Basterebbero solo duecento delle cinquantamila bombe nucleari, che si stima che già esistano, per distruggere la maggior parte delle più grandi città del mondo. E' urgente, dicono quegli scienziati, che i popoli non chiudano gli occhi su ciò che una guerra atomica può rappresentare per l'umanità.


5. Bastano queste poche riflessioni per farsi una domanda: possiamo continuare su questa strada? La risposta è chiara.

Il Papa discute il tema del pericolo della guerra e della necessità di salvare la pace, con molti uomini e in diverse occasioni. La via per tutelare la pace passa attraverso i colloqui ed i negoziati bilaterali, o multilaterali.

Tuttavia, alla loro base dobbiamo ritrovare e ricostruire un coefficiente principale, senza il quale essi da soli non daranno frutto e non assicureranno la pace. Bisogna ritrovare e ricostruire la fiducia reciproca! E questo è un problema difficile. La fiducia non si acquista per mezzo della forza. Neppure si ottiene con le sole dichiarazioni. La fiducia bisogna meritarla con gesti e fatti concreti.

"Pace agli uomini di buona volontà". Queste parole pronunciate una volta, al momento della nascita di Cristo, non cessano di essere la chiave della grande causa della pace nel mondo. Bisogna che le ricordino soprattutto coloro dai quali più dipende la pace.


6. Oggi è giorno di grande ed universale preghiera per la pace nel mondo. Noi colleghiamo questa preghiera al mistero della Maternità della Madre di Dio, e la Maternità è un messaggio incessante in favore della vita umana, poiché si pronuncia, anche senza parole, contro tutto ciò che la distrugge e la minaccia.

Non si può trovare niente che sia opposizione più grande alla guerra ed all'omicidio, se non proprio la maternità.

Così, dunque, eleviamo la nostra grande preghiera universale per la pace sulla terra ispirandoci al mistero della Maternità di Colei, che ha dato la vita umana al Figlio di Dio.

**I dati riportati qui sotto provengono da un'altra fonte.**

(* ===== verification/InjectionTheorems.v ===== *)
(** What the injection sets up: a total Hoare logic of the calls on the heap,
    and with it the contexts that the command, the tests and the filtered
    informers get. *)
From S2P Require Import Prelude GoStrings Types Conditions RunTypes Listers InformerFactory Rest Wiring Clients FakeClient FakeClientTheorems Clientset Injection InjectedListers.

(** ** Calls that return *)
Definition runs {A} (m : action A) (h : heap) (Q : A → heap → Prop) : Prop := ∃ a h', m h = Returns (a, h') ∧ Q a h'.

Lemma runs_ret {A} (a : A) h (Q : A → heap → Prop) : Q a h → runs (mret a) h Q.
Proof. intros HQ. by exists a, h. Qed.

Lemma runs_bind {A B} (m : action A) (k : A → action B) h Q :
  runs m h (λ a h', runs (k a) h' Q) → runs (m ≫= k) h Q.
Proof. intros (a & h' & Hm & b & h'' & Hk & HQ). exists b, h''. unfold mbind, action_bind. by rewrite Hm. Qed.

Lemma runs_weaken {A} (m : action A) h (Q Q' : A → heap → Prop) :
  runs m h Q → (∀ a h', Q a h' → Q' a h') → runs m h Q'.
Proof. intros (a & h' & Hm & HQ) Hw. exists a, h'. auto. Qed.

Lemma runs_call {A} (m : action A) h a h' (Q : A → heap → Prop) : m h = Returns (a, h') → Q a h' → runs m h Q.
Proof. intros Hm HQ. by exists a, h'. Qed.

(** A loop, by an invariant of the rounds that are done. *)
Lemma runs_for_range_from {A B} (Inv : list A → B → heap → Prop) (body : B → A → action B) prefix l b h :
  Inv prefix b h → (∀ prefix a b h, a ∈ l → Inv prefix b h → runs (body b a) h (Inv (prefix ++ [a]))) →
  runs (for_range body l b) h (Inv (prefix ++ l)).
Proof.
  revert prefix b h. induction l as [|a l IH]; intros prefix b h H0 Hstep; simpl.
  - rewrite app_nil_r. by apply runs_ret.
  - apply runs_bind. eapply runs_weaken; [apply Hstep; [left|exact H0]|]. intros b' h' H'.
    replace (prefix ++ a :: l) with ((prefix ++ [a]) ++ l) by by rewrite <-app_assoc.
    apply IH; [exact H'|]. intros ???? Hin. apply Hstep. by right.
Qed.

Lemma runs_for_range {A B} (Inv : list A → B → heap → Prop) (body : B → A → action B) l b h :
  Inv [] b h → (∀ prefix a b h, a ∈ l → Inv prefix b h → runs (body b a) h (Inv (prefix ++ [a]))) →
  runs (for_range body l b) h (Inv l).
Proof. exact (runs_for_range_from Inv body [] l b h). Qed.

Lemma for_range_app {A B} (body : B → A → action B) l1 l2 b h :
  for_range body (l1 ++ l2) b h = (for_range body l1 b ≫= for_range body l2) h.
Proof.
  revert b h. induction l1 as [|a l1 IH]; intros b h; simpl; [done|]. unfold mbind, action_bind in *.
  destruct (body b a h) as [[b' h']|]; [|done]. apply IH.
Qed.

(** ** Contexts *)
Lemma Value_WithValue ctx k v k' : Value (WithValue ctx k v) k' = if bool_decide (k = k') then Some v else Value ctx k'.
Proof. done. Qed.

Lemma Value_eq ctx k v : Value (WithValue ctx k v) k = Some v.
Proof. rewrite Value_WithValue. by rewrite bool_decide_true. Qed.

Lemma Value_ne ctx k v k' : k ≠ k' → Value (WithValue ctx k v) k' = Value ctx k'.
Proof. intros Hk. rewrite Value_WithValue. by rewrite bool_decide_false. Qed.

(** The namespace and the resync period of a context. *)
Definition scope (ctx : context) (namespace : string) : Prop :=
  match Value ctx nsKey with None => namespace = "" | Some v => v = StringValue namespace end.

Definition period (ctx : context) (resync : Z) : Prop :=
  match Value ctx resyncPeriodKey with None => resync = DefaultResyncPeriod | Some v => v = DurationValue resync end.

Lemma runs_scope ctx ns h Q : scope ctx ns → Q ns h → runs (GetNamespaceScope ctx) h Q.
Proof. unfold scope, GetNamespaceScope. intros Hs HQ. destruct (Value ctx nsKey) as [v|]; subst; by apply runs_ret. Qed.

Lemma runs_period ctx d h Q : period ctx d → Q d h → runs (GetResyncPeriod ctx) h Q.
Proof. unfold period, GetResyncPeriod. intros Hs HQ. destruct (Value ctx resyncPeriodKey) as [v|]; subst; by apply runs_ret. Qed.

Lemma runs_namespace_options ctx ns h Q :
  scope ctx ns → Q (if bool_decide (ns = "") then [] else [WithNamespace ns]) h → runs (namespace_options ctx) h Q.
Proof.
  intros Hs HQ. unfold namespace_options, HasNamespaceScope. do 2 apply runs_bind. apply (runs_scope _ ns); [done|]. apply runs_ret.
  case_bool_decide; cbn [negb]; [by apply runs_ret|]. apply runs_bind. apply (runs_scope _ ns); [done|]. by apply runs_ret.
Qed.

(** ** Factories and informers *)

(** A factory at an address that serves TaskGroups of a namespace with a tweak. *)
Record serves (h : heap) (p : nat) (c : versioned_Interface) (ns : string) (tweak : option TweakListOptionsFunc)
    (resync : Z) (f : sharedInformerFactory) : Prop := {
  serves_at : heap_factories h !! p = Some (c, f);
  serves_namespace : factory_namespace f = ns;
  serves_tweak : factory_tweakListOptions f = tweak;
  serves_resync : factory_defaultResync f = resync ∧ factory_customResync f = ∅;
  serves_informer i : factory_informers f !! TaskGroup_type = Some i →
    ∃ id, i = NewFilteredTaskGroupInformer ns resync true tweak id
}.

Lemma runs_new_factory c d ns tweak h :
  runs (new_factory c d ((if bool_decide (ns = "") then [] else [WithNamespace ns]) ++
                         match tweak with Some t => [WithTweakListOptions (Some t)] | None => [] end)) h
    (λ p h', p = length (heap_factories h) ∧ (∃ entry, h' = set_factories (heap_factories h ++ [entry]) h) ∧
       ∃ f, serves h' p c ns tweak d f).
Proof.
  do 2 eexists. split; [reflexivity|]. split_and!; [done|by eexists|].
  eexists. split; cbn; [rewrite lookup_app_r, Nat.sub_diag by lia; reflexivity|..];
    case_bool_decide; destruct tweak; cbn; try done; subst; by rewrite ?lookup_empty.
Qed.

(** An informer of a factory that has built its cache [i]. *)
Record installed (h : heap) (inf : taskGroupInformer) (i : Informer) (c : versioned_Interface) (ns : string)
    (tweak : option TweakListOptionsFunc) (d : Z) : Prop := {
  installed_factory : ∃ f, serves h (taskGroupInformer_factory inf) c ns tweak d f ∧ factory_informers f !! TaskGroup_type = Some i;
  installed_namespace : taskGroupInformer_namespace inf = ns;
  installed_tweak : taskGroupInformer_tweakListOptions inf = tweak
}.

(** The factories that have built it stay as they are; so do those at other
    addresses. *)
Definition factories_stay (p : nat) (h h' : heap) : Prop :=
  heap_fakes h' = heap_fakes h ∧ heap_wrappers h' = heap_wrappers h ∧
  ∀ q c f, heap_factories h !! q = Some (c, f) → q ≠ p ∨ is_Some (factory_informers f !! TaskGroup_type) →
    heap_factories h' !! q = Some (c, f).

Lemma factories_stay_refl p h : factories_stay p h h.
Proof. by split_and!. Qed.

Lemma runs_TaskGroups h p c ns tweak d f :
  serves h p c ns tweak d f →
  Custom_V1alpha1_TaskGroups p h =
    Returns ({| taskGroupInformer_factory := p; taskGroupInformer_tweakListOptions := tweak; taskGroupInformer_namespace := ns |}, h).
Proof.
  intros [Hat <- <- _ _]. unfold Custom_V1alpha1_TaskGroups, mbind, action_bind, sharedInformerFactory_Custom. by rewrite Hat.
Qed.

Lemma runs_Informer h p c ns tweak d f :
  serves h p c ns tweak d f →
  let inf := {| taskGroupInformer_factory := p; taskGroupInformer_tweakListOptions := tweak; taskGroupInformer_namespace := ns |} in
  runs (taskGroupInformer_Informer inf) h (λ i h', installed h' inf i c ns tweak d ∧ factories_stay p h h').
Proof.
  intros [Hat Hns Htweak [Hd Hcustom] Hi] inf. unfold runs, taskGroupInformer_Informer, inf. cbn. rewrite Hat. unfold InformerFor.
  destruct (factory_informers f !! TaskGroup_type) as [i|] eqn:Hf.
  - exists i, h. rewrite list_insert_id by done. split; [by destruct h|]. split; [|apply factories_stay_refl].
    split; [|done..]. exists f. split; [by split; rewrite ?Hf|done].
  - do 2 eexists. split; [reflexivity|]. split.
    + split; [|done..]. eexists. split; [split|]; cbn.
      * apply list_lookup_insert_eq. by eapply lookup_lt_Some.
      * done.
      * done.
      * done.
      * cbn. rewrite lookup_insert_eq. intros i [= <-]. rewrite Hcustom, lookup_empty, Hd. cbn. unfold defaultInformer. by eexists.
      * cbn. by rewrite lookup_insert_eq.
    + split_and!; [done..|]. cbn. intros q c' f' Hq Hor. destruct (decide (q = p)) as [->|Hne].
      * rewrite Hat in Hq. simplify_eq. destruct Hor as [|[? ?]]; congruence.
      * by rewrite list_lookup_insert_ne.
Qed.

Lemma installed_again h inf i c ns tweak d : installed h inf i c ns tweak d → taskGroupInformer_Informer inf h = Returns (i, h).
Proof.
  intros [(f & [Hat _ _ _ _] & Hf) _ _]. unfold taskGroupInformer_Informer. rewrite Hat. unfold InformerFor. rewrite Hf.
  rewrite list_insert_id by done. by destruct h.
Qed.

Lemma installed_informer h inf i c ns tweak d :
  installed h inf i c ns tweak d → ∃ id, i = NewFilteredTaskGroupInformer ns d true tweak id.
Proof. intros [(f & [_ _ _ _ Hi] & Hf) _ _]. by apply Hi. Qed.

E infine esprimiamo questa preghiera servendoci delle parole della liturgia, che contengono un augurio di verità, di bene e di pace per tutti i popoli della terra: "Dio abbia pietà di noi e ci benedica, / su di noi faccia splendere il suo volto; / perché si conosca sulla terra la tua via, / fra tutte le genti la tua salvezza. / Ti lodino i popoli, Dio, / Ti lodino i popoli tutti. / Esultino le genti e si rallegrino, / perché giudichi i popoli con giustizia, / governi le nazioni sulla terra. / Ti lodino i popoli, Dio, / Ti lodino i popoli tutti. / La terra ha dato il suo frutto. / Ci benedica Dio, il nostro Dio, / ci benedica Dio / e lo temano tutti i confini della terra" (Ps 67).

Data: 1980-01-01Data estesa: Martedi 1Gennaio 1980.


Angelus Domini - Città del Vaticano (Roma)

Titolo: Più verità e più amore nei cuori degli uomini

1. Desidero iniziare l'Anno Nuovo insieme con voi, cari fratelli e sorelle, che amate questa preghiera comunitaria di mezzogiorno con il Papa. Desidero iniziare l'Anno del Signore 1980 con l'adorazione di Dio nella Santissima Trinità. Egli infatti è il Principio e la Fine di ogni cosa. A lui onore e gloria nei secoli.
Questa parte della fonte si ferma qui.